Las similitudes con la historia de Doug Beeman me llevaron a preguntarme si no sería aquello otro truco del montaje, una artimaña dentro de otra artimaña. ¿Cómo distinguiría lo que era real de lo que era una invención? Ya no me fiaba de mí mismo, ni tampoco de nadie. Dejé vagar la mirada por el galimatías de la furgoneta, buscando algún indicio de duplicidad y calibrando la distancia hasta la manija de la puerta. Pero tuve que recordarme que yo mismo había comprobado la identidad de Joe en Internet, que era una persona real, o al menos tan real como puede uno serlo en Los Ángeles. Sally y Valentine también habían hablado con él, confirmando su existencia. Algunas de mis intuiciones habían de ser ciertas; no podía continuar en aquel estado si quería mantenerme operativo.

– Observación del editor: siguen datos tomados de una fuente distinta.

(** Between the reports: no call is under way, every transaction has a query of
    its own that was not reported, and a query is marked exactly when it has one,
    was reported or was refused (a failed transaction without query leaves the mark
    of 0). *)
Definition settled (s : node) : Prop :=
  looked s = [] /\ marking s = [] /\ NoDup (inflight s) /\
  (forall id, id ∈ inflight s -> id ∉ reported s /\ id ∉ refused s) /\
  (forall id, id <> 0 -> id ∈ commitedIds (shared s) <-> id ∈ inflight s \/ id ∈ reported s \/ id ∈ refused s) /\
  (0 ∈ inflight s \/ 0 ∈ reported s \/ 0 ∈ refused s -> 0 ∈ commitedIds (shared s)).

Lemma remove_one_elem x y l : NoDup l -> y ∈ remove_one x l <-> y ∈ l /\ y <> x.
Proof using Type.
  clear. induction 1 as [|a l Ha Hl IH]; cbn; [set_solver|]. case_decide as E; set_solver.
Qed.

Lemma remove_one_NoDup x l : NoDup l -> NoDup (remove_one x l).
Proof using Type.
  clear. induction 1 as [|a l Ha Hl IH]; cbn; [constructor|]. case_decide; [done|].
  constructor; [|done]. rewrite remove_one_elem by done. by intros [? _].
Qed.

(** What a generation does to the marks. *)
Lemma prepareReport_marks env st qd id st' r :
  prepareReport env st qd id = (st', r) ->
  match r with
  | Ok _ => commitedIds st' = commitedIds st
  | _ => commitedIds st' = commitedIds st \/ commitedIds st' = {[id]} ∪ commitedIds st
  end.
Proof using Type.
  unfold prepareReport. destruct (median env qd) as [[v p]|e|p]; try (intros [= <- <-]; by left).
  destruct (guard_report _ _ _ _) as [pg [[] reason]]; intros [= <- <-]; [done|].
  destruct (UpdateOnBlocked pg); [by right|by left].
Qed.

(** An uninterrupted report of a query, by case. *)
Lemma whole_report_run env qd id sent st fl rep ref :
  node_run (whole_report env qd id sent) (mkNode st [] [] fl rep ref) =
    if decide (id ∈ commitedIds st) then mkNode st [] [] fl rep ref
    else match prepareReport env st qd id with
         | (st', Ok _) => if sent then mkNode (mark id st') [] [] (id :: fl) rep ref else mkNode st' [] [] fl rep ref
         | (st', _) => mkNode st' [] [] fl rep
             (if decide (id ∈ commitedIds st' ∖ commitedIds st) then {[id]} ∪ ref else ref)
         end.
Proof using Type.
  unfold node_run, whole_report. cbn [foldl node_step shared].
  destruct (decide (id ∈ commitedIds st)) as [Hid|Hid].
  { cbn [looked]. rewrite (decide_False (P := id ∈ [])) by apply not_elem_of_nil. cbn [marking].
    by rewrite decide_False by apply not_elem_of_nil. }
  cbn [looked marking shared inflight reported refused remove_one]. rewrite (decide_True (P := id ∈ [id])) by (by left).
  rewrite (decide_True (P := id = id)) by done.
  destruct (prepareReport env st qd id) as [st' [msg|e|p]]; [destruct sent|..];
    cbn [marking]; rewrite ?(decide_False (P := id ∈ [])) by apply not_elem_of_nil; try done.
  rewrite decide_True by (by left). cbn. by rewrite decide_True by done.
Qed.
Lemma fetch_loop_spec r more n w :
  0 <= n -> n + Z.of_nat more = maxRetries r ->
  exists errs w1, retried r n w errs w1 /\ (length errs <= more)%nat /\
    concluded r (n + Z.of_nat (length errs)) w1 (fetch_loop r more n w).1 (fetch_loop r more n w).2.
Proof.
  revert n w. induction more as [|more IH]; intros n w Hn Hmax; cbn [fetch_loop];
    (destruct (ctx_Err w) as [err|] eqn:Ec;
      [exists [], w; rewrite Z.add_0_r; split_and!; [constructor|cbn; lia|by apply concluded_ctx]|]);
    (destruct (before_attempt r n w) as [[err|] w1] eqn:Eb;
      [exists [], w; rewrite Z.add_0_r; split_and!; [constructor|cbn; lia|by eapply concluded_wait]|]);
    (destruct (attemptFetch r w1) as [[b|err|p] w2] eqn:Ea;
      [exists [], w; rewrite Z.add_0_r; split_and!; [constructor|cbn; lia|by eapply concluded_body]| |by apply attemptFetch_no_panic in Ea]).
  - exists [], w. rewrite Z.add_0_r. split_and!; [constructor|cbn; lia|]. eapply concluded_failed; try done. left. lia.
  - destruct (isTransientRPCError err) eqn:Et, (hasRetryBudget w2) eqn:Eh; cbn [negb orb].
    2-4: exists [], w; rewrite Z.add_0_r; split_and!; [constructor|cbn; lia|eapply concluded_failed; try done; tauto].
    destruct (IH (n + 1) w2 ltac:(lia) ltac:(lia)) as (errs & w3 & Hr & Hl & Hc).
    exists (err :: errs), w3. split_and!; [|cbn; lia|].
    + eapply retried_one; try done. lia.
    + replace (n + Z.of_nat (length (err :: errs))) with (n + 1 + Z.of_nat (length errs)) by (cbn; lia). done.
Qed.
End Fetch.

(** ** Reading a key back *)
Fixpoint lacks (a : ascii) (s : string) : bool :=
  match s with
  | String b t => negb (Ascii.eqb a b) && lacks a t
  | EmptyString => true
  end.

Notation NL := (Ascii.ascii_of_nat 10) (only parsing).

Lemma split_at_char a s1 t1 s2 t2 :
  lacks a s1 = true -> lacks a s2 = true -> s1 +:+ String a t1 = s2 +:+ String a t2 -> s1 = s2 /\ t1 = t2.
Proof.
  revert s2. induction s1 as [|b s1 IH]; intros [|b' s2] H1 H2 E; cbn in *; simplify_eq.
  - done.
  - by rewrite Ascii.eqb_refl in H2.
  - by rewrite Ascii.eqb_refl in H1.
  - apply andb_true_iff in H1 as [_ H1], H2 as [_ H2]. by destruct (IH s2 H1 H2) as [-> ->].
Qed.

Definition plain_header (x : string * string) : Prop :=
  lacks "=" x.1 = true /\ lacks NL x.1 = true /\ lacks NL x.2 = true.

Lemma lines_text_inj l1 l2 :
  Forall plain_header l1 -> Forall plain_header l2 -> lines_text l1 = lines_text l2 -> l1 = l2.
Proof.
  intros H. revert l2. induction H as [|[k v] l1 (Hk & _ & Hv) _ IH]; intros [|[k' v'] l2] H2 E; cbn in *; try done;
    [destruct k'; done|destruct k; done|].
  apply Forall_cons in H2 as [(Hk' & _ & Hv') H2]. cbn in *.
  destruct (split_at_char _ _ _ _ _ Hk Hk' E) as [-> E1]. destruct (split_at_char _ _ _ _ _ Hv Hv' E1) as [-> E2].
  f_equal. by apply IH.
Qed.

Section HeaderLines.
Context {RO : RangeOrder}.

Lemma header_lines_perm headers : header_lines headers ≡ₚ map_to_list headers.
Proof.
  unfold header_lines, sort_Strings. rewrite merge_sort_Permutation, range_of_perm, <- list_fmap_compose.
  assert (forall l, Forall (fun x => headers !! x.1 = Some x.2) l ->
    ((fun k => (k, default "" (headers !! k))) ∘ fst) <$> l = l) as ->; [|done|].
  - induction 1 as [|[k v] l Hk _ IH]; [done|]. cbn in *. by rewrite Hk, IH.
  - apply Forall_forall. by intros [k v] Hin%elem_of_map_to_list.
Qed.

Lemma header_lines_map headers : list_to_map (header_lines headers) = headers.
Proof.
  assert (NoDup (header_lines headers).*1) as Hnd by (rewrite header_lines_perm; apply NoDup_fst_map_to_list).
  rewrite (list_to_map_proper _ _ Hnd (header_lines_perm headers)). apply list_to_map_to_list.
Qed.

Lemma header_lines_plain headers : map_Forall (fun k v => plain_header (k, v)) headers -> Forall plain_header (header_lines headers).
Proof. intros H. rewrite header_lines_perm. apply Forall_forall. intros [k v] Hin%elem_of_map_to_list. by apply H. Qed.
End HeaderLines.

(** The order in which the headers are ranged does not show. *)
Lemma header_lines_order {RO RO' : RangeOrder} headers : @header_lines RO headers = @header_lines RO' headers.
Proof.
  unfold header_lines, sort_Strings. f_equal. apply (StronglySorted_unique String.le).
  1,2: apply StronglySorted_merge_sort; apply _.
  rewrite !merge_sort_Permutation. apply fmap_Permutation. by rewrite !range_of_perm.
Qed.

(** What of a request the key is meant to tell apart. *)
Definition same_request (r r' : Reader) : Prop :=
  method r = method r' /\ baseURL r = baseURL r' /\ Query r = Query r' /\ Headers r = Headers r'.

Definition plain_request (r : Reader) : Prop :=
  lacks NL (method r) = true /\ lacks NL (baseURL r) = true /\ lacks NL (Query r) = true /\
  map_Forall (fun k v => plain_header (k, v)) (Headers r).

(** The key of a request depends on its method, URL, body and headers only, in whatever order the
    headers are ranged; and for requests without newlines in them (and without = in the name of a
    header) two requests have the same key only when all of these agree. *)
Theorem cacheKey_correct (RO RO' : RangeOrder) r r' :
  (same_request r r' -> @cacheKey RO r = @cacheKey RO' r') /\
  (plain_request r -> plain_request r' -> @cacheKey RO r = @cacheKey RO' r' -> same_request r r').
Proof.
  unfold cacheKey. rewrite (header_lines_order (RO := RO) (RO' := RO') (Headers r)). split.
  - by intros (-> & -> & -> & ->).
  - intros (Hm & Hu & Hq & Hh) (Hm' & Hu' & Hq' & Hh') E.
    destruct (split_at_char _ _ _ _ _ Hm Hm' E) as [Em E1].
    destruct (split_at_char _ _ _ _ _ Hu Hu' E1) as [Eu E2].
    destruct (split_at_char _ _ _ _ _ Hq Hq' E2) as [Eq E3]. split_and!; try done.
    apply lines_text_inj in E3; [|by apply header_lines_plain..].
    rewrite <- (header_lines_map (Headers r)), <- (header_lines_map (Headers r')). unfold newline in E3. by rewrite E3.
Qed.

(** Two different requests with one key. *)
Definition ex_reader (query : string) (headers : gmap string string) : Reader :=
  mkReader "https://api" "POST" Second 1 (75 * Millisecond) headers [] query None.

Lemma cacheKey_not_unique {RO : RangeOrder} :
  let r := ex_reader ("q" +:+ newline +:+ "k=v") ∅ in
  let r' := ex_reader "q" {["k" := "v"]} in
  ~ same_request r r' /\ cacheKey r = cacheKey r'.
Proof.
  cbv zeta. split; [by intros (_ & _ & ? & _)|].
  unfold cacheKey. rewrite !(header_lines_order (RO := RO) (RO' := canonical_range)). reflexivity.
Qed.

Lemma cacheKey_correct_witness :
  let r := ex_reader "q" {["b" := "1"; "a" := "2"]} in
  cacheKey r = cacheKey r /\ plain_request r /\ (cacheKey r = cacheKey r -> same_request r r).
Proof.
  cbv zeta. assert (plain_request (ex_reader "q" {["b" := "1"; "a" := "2"]})) as Hp.
  { split_and!; [reflexivity..|]. cbn [ex_reader Headers]. apply map_Forall_insert_2; [done|]. by apply map_Forall_singleton. }
  split; [apply (cacheKey_correct _ _ _ _); by split_and!|]. split; [exact Hp|].
  by apply (cacheKey_correct _ _ _ _).
Defined.

(** ** The retries *)
Section Retries.
Context {RO : RangeOrder} {W : Type}.
Variable NewRequest : string -> string -> option go_error.
Variable Do : Request -> Duration -> W -> (go_error + Z * (go_error + string)) * W.
Variable ctx_Err : W -> option go_error.
Variable ctx_until : W -> option Duration.
Variable wait : Duration -> W -> option go_error * W.
Variable net_Timeout : go_error -> bool.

—Al principio —decía Joe—, creí que se trataba de un rival, uno de los tipos a los que me adelanto y les quito un bocado. Sería lógico, ¿no? Después, cuando la cosa se fue poniendo más siniestra, me figuré que alguna estrella había pagado a alguien para vengarse. Algún famoso, vete a saber. Quizá le había sacado una foto a su hijo durante un entrenamiento de fútbol, o lo había pillado cagando en un baño público, algo así.
Adopté un tono ligero para disimular mi canguelo:
—¿A quién pescaste en un baño público?
Me lo dijo. Y solté un silbido.
—Debió ponerse como una pantera, ya lo creo.
—Luego recibí un e-mail como tú, pero sin esa nota de «Ella necesita tu ayuda o morirá». únicamente un MPEG del maletero de un coche aparcado en un callejón. El asunto ya me estaba sacando de quicio, y quería saber qué coño era todo aquello. Encontré la bolsa de lona, seguí el mapa y se la entregué a Elisabeta. Representó su papel, ya sabes, la historia de la nieta. Salí de allí flotando, como si llevara encima un chute de heroína. Unos días más tarde, recibo una llamada ¿vale? Me explican cómo encontrar un plano. Y resulta que el plano muestra dónde han escondido unos chismes de vigilancia en mi casa. Por toda la casa, ¿eh? Me cagué patas abajo. Saqué toda esa mierda de las paredes y la tiré en un cubo de basura que ellos me indicaron, junto con los DVD y demás. Y se acabó. Me enviaron más mensajes, pero ya no podía más.
Lo miré, fascinado. Joe Vente les había sido útil como conejillo de Indias. Con él habían descubierto lo que funcionaba y lo que no. Luego habían depurado su estrategia, modificando la secuencia de los hechos, añadiendo amenazas implícitas y montando una trampa más eficaz.
—¿Así que te dejaron en paz? —Apenas podía creerlo.
—Dejé de seguir su juego. ¿Qué coño iban a hacer?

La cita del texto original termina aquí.